[PROBLEM DESCRIPTION]:
Your answer should be every line below that includes the word "never".

BEGIN DATA FOR THIS TASK

(* ===== verification/Prelude.v ===== *)
(** * Verification of the Italian-verbs dataset generators

    ** The program

    The repository generates a French-to-Italian conjugation dataset.  Three
    independent Python scripts, one per verb class, each hold literal rule
    tables, compute every tense of every verb of their class and write one
    JSON document per verb into [decks/fr-it/], then merge the document
    names into the shared [decks/fr-it/index.json]:
    - [src/Create2ndGroupVerbs.py]: 25 verbs in "-ere", a stem rule
      ([v[:-3]]), ending tables, and overrides for participles, future
      roots and remote-past rows;
    - [src/Create3rdGroupVerbs.py]: 20 verbs in "-ire", with the "-isc-"
      augment for the verbs of the set [ISC];
    - [src/CreateIrregularVerbs.py]: 37 irregular verbs, mostly literal
      rows (present, remote past, subjunctive, imperative), with default
      rules where a row is missing;
    - [src/serve.py]: a static HTTP server for the directory (not modelled).
    Inside a script the data flows from the tables to the tense generators,
    to [compose] (an auxiliary row and a participle give a compound tense),
    to [build_json] (the document), then to the loop that writes the files
    and merges the index.  The scripts share nothing at run time but the
    directory and [index.json].

    ** The development, file by file
    - [Prelude]: the Python values the scripts use: strings as byte
      strings, [s[:-n]] ([drop_last]), [endswith], substring [in]
      ([contains]), dict literals as association lists ([dict_get] is
      [d[k]], [None] standing for [KeyError]; [dict_get_or] is [d.get]),
      [d[k] = v] ([dict_set]); the notation [a ␣ b] for [f"{a} {b}"]
      (scope [py_scope]); the hint databases [pystr] and [pyrw]; the tactics
      [eval_tables] and [inv_bind]; shared lemmas on these operations.
    - [Compound] (module [Compound]): the person lists, the seven auxiliary
      rows and [compose] with its plural heuristic, as written in the 2nd-
      and 3rd-group scripts; the person-indexed agreement rule of the spec
      ([compose_by_slot], [person_plural]) and the exact comparison of the
      two (C2 to C5).
    - [Engine]: the document ([verb_record], one field per JSON entry), the
      interface [Conjugator] (the ten generators a script provides, each
      possibly failing) with its laws [ConjugatorLaws] (six forms per
      personal tense), and [assemble], the document literal of
      [build_json] written once against the interface.  Its theorems hold
      for every script (C1, C6, C28).
    - [Ere], [Ire], [Irregular] (one module each): a script's tables
      (generated from the literals of the source, in their order), its
      generators, its [Conjugator] instance and the proof of the laws, its
      [build_json] and its loop [documents]; the properties of its rules
      (C7 to C10, C12 to C17, C27).  [Irregular] also models the script's own copies of
      the auxiliary rows and of [compose] and proves them equal to those of
      [Compound] (C14), so that [assemble] is instantiated with the shared
      ones.
    - [Writer] (module [Writer]): the deck as a [gmap] from file name to
      document plus the state of [index.json] (missing, unparsable, or a
      parsed JSON value); [merge_index] is [list(dict.fromkeys(old + new))]
      with Python's key equality ([True == 1]) and every exception the merge
      can raise; [write_all] and [run] are a script's module-level code.
      [dict.fromkeys] is studied in the section [FromKeys] over any key
      equivalence (C19 to C23).
    - [Unicode] (module [Unicode]): the UTF-8 codec of
      [open(..., encoding="utf-8")]: [encode] of code points, the strict
      [decode] with Python's rules (no overlong form, no surrogate, nothing
      above U+10FFFF), and their round trips.
    - [Json] (module [Json]): the text [json.dump(x, f, ensure_ascii=False,
      indent=2)] writes ([dump]: the escapes of [ESCAPE_DCT], two spaces per
      level, [", "] and [": "]) and the reader [json.load] ([load]: UTF-8
      decoding, then a recursive-descent parser on fuel, after
      [json.decoder]).  A value read back from its dump is itself, every
      string [load] returns is UTF-8, and the parser never runs out of the
      fuel [load] gives ([parse_value_fuel]).
    - [Dataset] (module [Dataset]): the three scripts' builders as
      arguments of [Writer.run], the runs of the repository in their order
      on any deck, and the settings the three scripts share (C24 to C26).
    - [Run] (module [Run]): the module-level code of a script as a
      small-step machine, one effect per step (a document write, the read
      of [index.json], the merge, the write of [index.json]), its executable
      step function, and the product of two machines on one deck for
      concurrent runs (C29 to C31).
    - [Document] (module [Document]): the dict [build_json] hands to
      [json.dump] as a JSON value and the reader of its fields, which reads
      every document back ([of_json_to_json]).
    - [Slug] (module [Slug]): [ascii_name], the file name of a French
      lemma (NFKD, combining characters dropped, apostrophes removed,
      spaces to underscores, lower case) over code points, with the
      [unicodedata] tables it needs generated for its repertoire (C11,
      C18).
    - [Disk] (module [Disk]): the deck as files of text; a run writes
      [Json.dump] of each document and of [{"files": files}] and reads
      [index.json] with [Json.load]; [abs] reads a disk as [Writer] sees it,
      and [run_text_refines] shows that a run on the texts is [Writer.run]
      on what [abs] reads, whatever [index.json] holds.

    ** What the theorems show
    - Shape (C1, C7, C12, C15, C26): every document has six forms per
      personal tense and one per impersonal tense; no script raises on its
      own tables; every auxiliary the scripts configure is [avere] or
      [essere].
    - Agreement (C2 to C6, C28): with [avere] the participle is
      never changed; with [essere] the heuristic agrees with the person
      rule on the imperfect, remote-past and future rows, but also makes
      slot 0 of the present plural ("io sono partiti") and misses slot 5
      of the conditional ("loro sarebbero partito"); the subjunctive
      compounds never agree.
    - Rules and overrides (C8 to C10, C13, C14, C16, C17, C27): stem and
      ending decomposition, the "-isc-" augment as the spec's slot rule,
      fallbacks and their reachability, and two defects of the irregular
      defaults ("io andvo", "che voi andasste").
    - Index and runs (C19 to C25): the merge keeps the old index as a
      prefix and adds only new names, re-running is idempotent, one new
      verb adds exactly one name to the index and one document to the deck,
      a failing run leaves the index alone; two scripts write [finir.json]
      and, on any deck, the irregular one wins.
    - Effects in order (C29 to C31): until the last step [index.json] is
      as it was.  A run whose documents build and whose index merges
      reaches [Done] with every new name in the index (the machine ends
      within [length verbs + 3] steps and its final configuration is
      [Writer.run]'s outcome: lemmas [exec_terminal_le] and
      [run_reaches_final]).  Two runs
      interleaved so that both read the index before either writes it lose
      25 of the 45 names.
    - File names (C11, C18): [ascii_name] meets the slug rules of spec
      sections 4.5 and 6 on every lemma of its repertoire and is
      idempotent.  It agrees with the literal file names of the second-
      and third-conjugation tables, but not with two of the irregular
      table ([retenir_trattenere], [rester_rimanere]).

    ** Bounds and fuel
    Every function of the scripts is structurally recursive on a string or
    a list (the scripts have no unbounded loop); the theorems on whole
    tables are decided by [vm_compute] on the tables themselves.  Two
    definitions count steps:
    - [Run.exec n] runs the machine [n] steps.  [length verbs + 3] is
      enough: one step per verb, then the read, the merge and the write
      ([Run.measure] decreases at every step).
    - [Json.parse_value] takes fuel, one unit per call of the parser.
      [load] gives [2 * length s + 1].  A call on a value, the elements of
      an array or the members of an object consumes a character before it
      recurses, except the call of an element on its value, which pays
      with the second unit per character.  [Json.parse_total] proves the
      bound, and [Json.json_size_dump] shows that the fuel
      [Json.dump_reads_back] needs, the size of the value, is at most the
      length of its text.

    ** Not modelled
    [serve.py] (pure I/O); [ascii_name] on lemmas with characters beyond
    its repertoire (the model is [None] there); file-system
    errors other than the missing or unreadable index; the [print] calls.
    Strings are byte strings: accented literals are their UTF-8 bytes, and
    every string the scripts slice is ASCII, so byte and code-point
    slicing agree.  Of Python's [json] module, [Json.load] leaves out what
    the deck's files never hold: numbers with a fraction or an exponent,
    [NaN] and [Infinity], u escapes that [int(..., 16)] accepts without
    being four hexadecimal digits, and lone surrogate escapes.  It reports
    them as errors, where Python returns a value.

    ** Plan for later work
    1. An abstract conjugation contract (override precedence over default
       rules, per tense) and a refinement theorem for each script.
    2. The machine of [Run] on the disk of [Disk], so that the
       interleavings of C30 are stated on the files as text. *)

From Stdlib Require Import Ascii.
From stdpp Require Import base list strings sets.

END DATA FOR THIS TASK

[RESULT BELOW]:
      string [load] returns is UTF-8, and the parser never runs out of the
      never changed; with [essere] the heuristic agrees with the person
      compounds never agree.
    the deck's files never hold: numbers with a fraction or an exponent,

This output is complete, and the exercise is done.